Limite alla ricerca pediatrica, bambini a rischio

18 febbraio 2014

“Sperimentare su animali significa esporre l’uomo ad alti rischi e, nonostante siano in grande sviluppo branche scientifiche come la farmacogenomica e l’epigenetica che dimostrano l’alta specificita’ delle cure in relazione all’individuo, si continua a pretendere che un ratto, un cane o un pesce siano modelli attendibili per le malattie umane.

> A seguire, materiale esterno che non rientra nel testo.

(** * Face redaction sample: the page pipeline of [src/index.js]

    The script wires a PDF viewer SDK to a face detector.  Its own logic is
    the annotation builder [createFaceRedactionAnnotation], the page function
    [detectAndRedactFacesFromPage] and the click handler
    [onRedactFacesButtonClick].  Everything the script calls but does not
    define (viewer, rasterizer, detector, annotation store, progress widget)
    is a field of the record [Services]; the calls the script makes to them
    are logged, in order, in the [trace] of the state. *)

From Stdlib Require Import List String ZArith QArith Qfield Bool Arith Lia.
From Stdlib Require Import Floats.PrimFloat Numbers.Cyclic.Int63.Uint63.
From Stdlib Require Import Sorted.
From Stdlib Require Import Floats.
Import ListNotations.
Open Scope nat_scope.

(** ** JavaScript numbers

    Coordinates, zoom factors and confidences are JS numbers.  The script
    only adds them; the detector library scales and compares them.  The
    development is generic in the arithmetic, with two instances: exact
    rationals, for the algebra, and IEEE binary64, which is what a JS engine
    computes. *)

Class JSNumber (num : Type) := {
  num_of_Z : Z -> num;
  num_add : num -> num -> num;
  num_mul : num -> num -> num;
  num_div : num -> num -> num;
  num_leb : num -> num -> bool
}.

#[export] Instance rational_number : JSNumber Q := {
  num_of_Z := inject_Z;
  num_add := Qplus;
  num_mul := Qmult;
  num_div := Qdiv;
  num_leb := Qle_bool
}.

Definition binary64_of_Z (z : Z) : float :=
  match z with
  | Z0 => PrimFloat.zero
  | Zpos _ => PrimFloat.of_uint63 (Uint63.of_Z z)
  | Zneg p => PrimFloat.opp (PrimFloat.of_uint63 (Uint63.of_Z (Zpos p)))
  end.

#[export] Instance binary64_number : JSNumber float := {
  num_of_Z := binary64_of_Z;
  num_add := PrimFloat.add;
  num_mul := PrimFloat.mul;
  num_div := PrimFloat.div;
  num_leb := PrimFloat.leb
}.

(** ** Failures and promises *)

(** The failures of the pipeline, named as the specification names them;
    [SdkFailure] stands for an exception of any other collaborator call. *)
Inductive Error : Type :=
| RenderFailure
| ModelNotReady
| DetectionFailure
| SdkFailure.

(** Result of a synchronous call. *)
Inductive outcome (A : Type) : Type :=
| Returns (a : A)
| Throws (e : Error).
Arguments Returns {A} a.
Arguments Throws {A} e.

(** State a promise is in once the event loop has nothing left to run for
    it: fulfilled with a value, rejected, or never settled. *)
Inductive Promise (A : Type) : Type :=
| Fulfilled (a : A)
| Rejected (e : Error)
| Pending.
Arguments Fulfilled {A} a.
Arguments Rejected {A} e.
Arguments Pending {A}.

(** State of the detector's network weights, a process-wide singleton. *)
Inductive ModelState : Type :=
| NotRequested
| Loading
| Loaded.

(** A value received where the script expects an array of detections. *)
Inductive JSArg (A : Type) : Type :=
| JSUndefined
| JSNull
| JSArray (items : list A).
Arguments JSUndefined {A}.
Arguments JSNull {A}.
Arguments JSArray {A} items.

(** ** Data model *)

Section DataModel.

Set Implicit Arguments.
Set Maximal Implicit Insertion.

Variable num : Type.

Record Box : Type := mkBox {
  x : num;
  y : num;
  width : num;
  height : num
}.

(** A detection of the detector library: the script reads [box] only. *)
Record FaceDetection : Type := mkFaceDetection {
  box : Box;
  confidence : num
}.

(** [Annotations.Quad(x1, y1, x2, y2, x3, y3, x4, y4)]. *)
Record Quad : Type := mkQuad {
  x1 : num; y1 : num;
  x2 : num; y2 : num;
  x3 : num; y3 : num;
  x4 : num; y4 : num
}.

(** [Annotations.Color(R, G, B, A)]. *)
Record Color : Type := mkColor {
  R : num; G : num; B : num; A : num
}.

(** [Annotations.RedactionAnnotation]: built from its quads, the other
    properties are assigned afterwards. *)
Record RedactionAnnotation : Type := mkRedactionAnnotation {
  Quads : list Quad;
  Author : option string;
  PageNumber : option nat;
  StrokeColor : option Color
}.

Record Dimensions : Type := mkDimensions {
  dim_width : num;
  dim_height : num
}.

(** [new faceapi.SsdMobilenetv1Options({minConfidence, maxResults})]. *)
Record SsdMobilenetv1Options : Type := mkOptions {
  minConfidence : num;
  maxResults : num
}.

(** What [doc.loadCanvas] does with the [drawComplete] callback it is
    given: call it with the canvas, throw before returning, or return and
    never call it. *)
Inductive RenderResult (C : Type) : Type :=
| DrawComplete (canvas : C)
| RenderThrows (e : Error)
| NoCallback.

(** Calls to collaborators, as they appear in the script. *)
Inductive Call : Type :=
| CallLoadFromUri (uri : string)
| CallWebViewer
| CallSetFitMode
| CallSetItems
| CallCreateProgress (numberOfPages : nat)
| CallShowProgress
| CallSendPageProcessing
| CallHideProgress
| CallLoadCanvas (pageNumber : nat) (zoom : num)
| CallToDataURL
| CallDetectAllFaces (options : SsdMobilenetv1Options)
| CallResizeResults (detections : list FaceDetection) (displaySize : Dimensions)
| CallNewRedactionAnnotation (quads : list Quad)
| CallAddAnnotation (annotation : RedactionAnnotation) (imported : bool)
| CallRedrawAnnotation (annotation : RedactionAnnotation).

(** The collaborators.  [getPageInfo] gives the page size in document
    units; [loadImage] is [None] when the image never fires [onload];
    [addAnnotation] tells whether the store accepts the marker.  The calls
    that have no failing answer here ([getDocument], [getPageInfo],
    [getPageCount], [getCurrentUser], the constructors, [redrawAnnotation]
    and the progress calls) are taken to return, and the detector to
    settle. *)
Record Services : Type := mkServices {
  Canvas : Type;
  Image : Type;
  getPageCount : nat;
  getPageInfo : nat -> Dimensions;
  loadCanvas : nat -> num -> RenderResult Canvas;
  toDataURL : Canvas -> outcome string;
  loadImage : string -> option Image;
  detectAllFaces : Image -> SsdMobilenetv1Options -> outcome (list FaceDetection);
  resizeResults : list FaceDetection -> Dimensions -> outcome (list FaceDetection);
  getCurrentUser : string;
  addAnnotation : RedactionAnnotation -> outcome unit
}.

(** Everything the script can change: the detector's model, the annotation
    store, the log of calls, and the rejections nobody handles. *)
Record State : Type := mkState {
  model : ModelState;
  annotations : list RedactionAnnotation;
  trace : list Call;
  unhandled : list Error
}.

(** *** Effects: state passing, with exceptions that keep the state *)

Definition Eff (T : Type) : Type := State -> State * outcome T.

Definition ret {T : Type} (v : T) : Eff T := fun st => (st, Returns v).

Definition bind {T U : Type} (c : Eff T) (k : T -> Eff U) : Eff U :=
  fun st =>
    match c st with
    | (st', Returns v) => k v st'
    | (st', Throws e) => (st', Throws e)
    end.

Definition call (c : Call) : Eff unit :=
  fun st =>
    (mkState (model st) (annotations st) (trace st ++ [c]) (unhandled st),
     Returns tt).

Definition lift {T : Type} (r : outcome T) : Eff T := fun st => (st, r).

Definition store (a : RedactionAnnotation) : Eff unit :=
  fun st =>
    (mkState (model st) (annotations st ++ [a]) (trace st) (unhandled st),
     Returns tt).

Definition report (e : Error) (st : State) : State :=
  mkState (model st) (annotations st) (trace st) (unhandled st ++ [e]).

End DataModel.

Unset Implicit Arguments.
Unset Maximal Implicit Insertion.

In particolare, va sottolineata la pericolosita’ e l’alto indice di fallimento per i farmaci pediatrici, infatti i bambini sono le ennesime vittime di un processo basato su leggi arretrate e su lobby che basano i propri interessi sul profitto e non sulla salute”.  E’ quanto denuncia la Lav, l’associazione animalista, secondo cui, “malgrado in molte nazioni si stiano promuovendo le ricerche condotte su modelli non animali, in Italia cio’ non sta ancora avvenendo”.  In altri termini, “le differenze stesse – metaboliche, di superficie corporea, di volume di distribuzione – tra adulto e bambino fanno si che, secondo alcuni reports, l’80 % dei farmaci usati in pediatria siano ‘off label’ o non autorizzati- afferma Angela Fiore, medico pediatra neonatologo- immagino che qualsiasi pediatra e qualsiasi genitore preferirebbe sapere che sono state utilizzati tutti i controlli di sicurezza disponibili (farmaco genomica, modelli matematici, modelli artificiali di organi e apparati) prima di somministrare una molecola al proprio bambino sulla base di dati estrapolati dall’adulto o addirittura da specie diverse”.

Secondo la biologa Michela Kuan, responsabile Lav Vivisezione, “l’indice di fallimento della sperimentazione con il modello animale supera il 90%, esponendo la nostra specie a dati fortemente fuorvianti e pericolosi”. Il che vuol dire, sempre secondo la biologa, che “per i bambini i rischi aumentano ulteriormente, infatti, e’ un abile paravento giuridico ben lontana dai principi dell’etica, senza alcun fondamento scientifico e dunque di sicurezza ed efficacia”.  Per questo, “il nostro Paese deve cambiare rotta e preoccuparsi concretamente del futuro delle nuove generazioni e dei malati implementando lo sviluppo di tecniche realmente predittive per la nostra specie che non facciano uso di animali ma utilizzino l’unico modello attendibile: l’uomo”.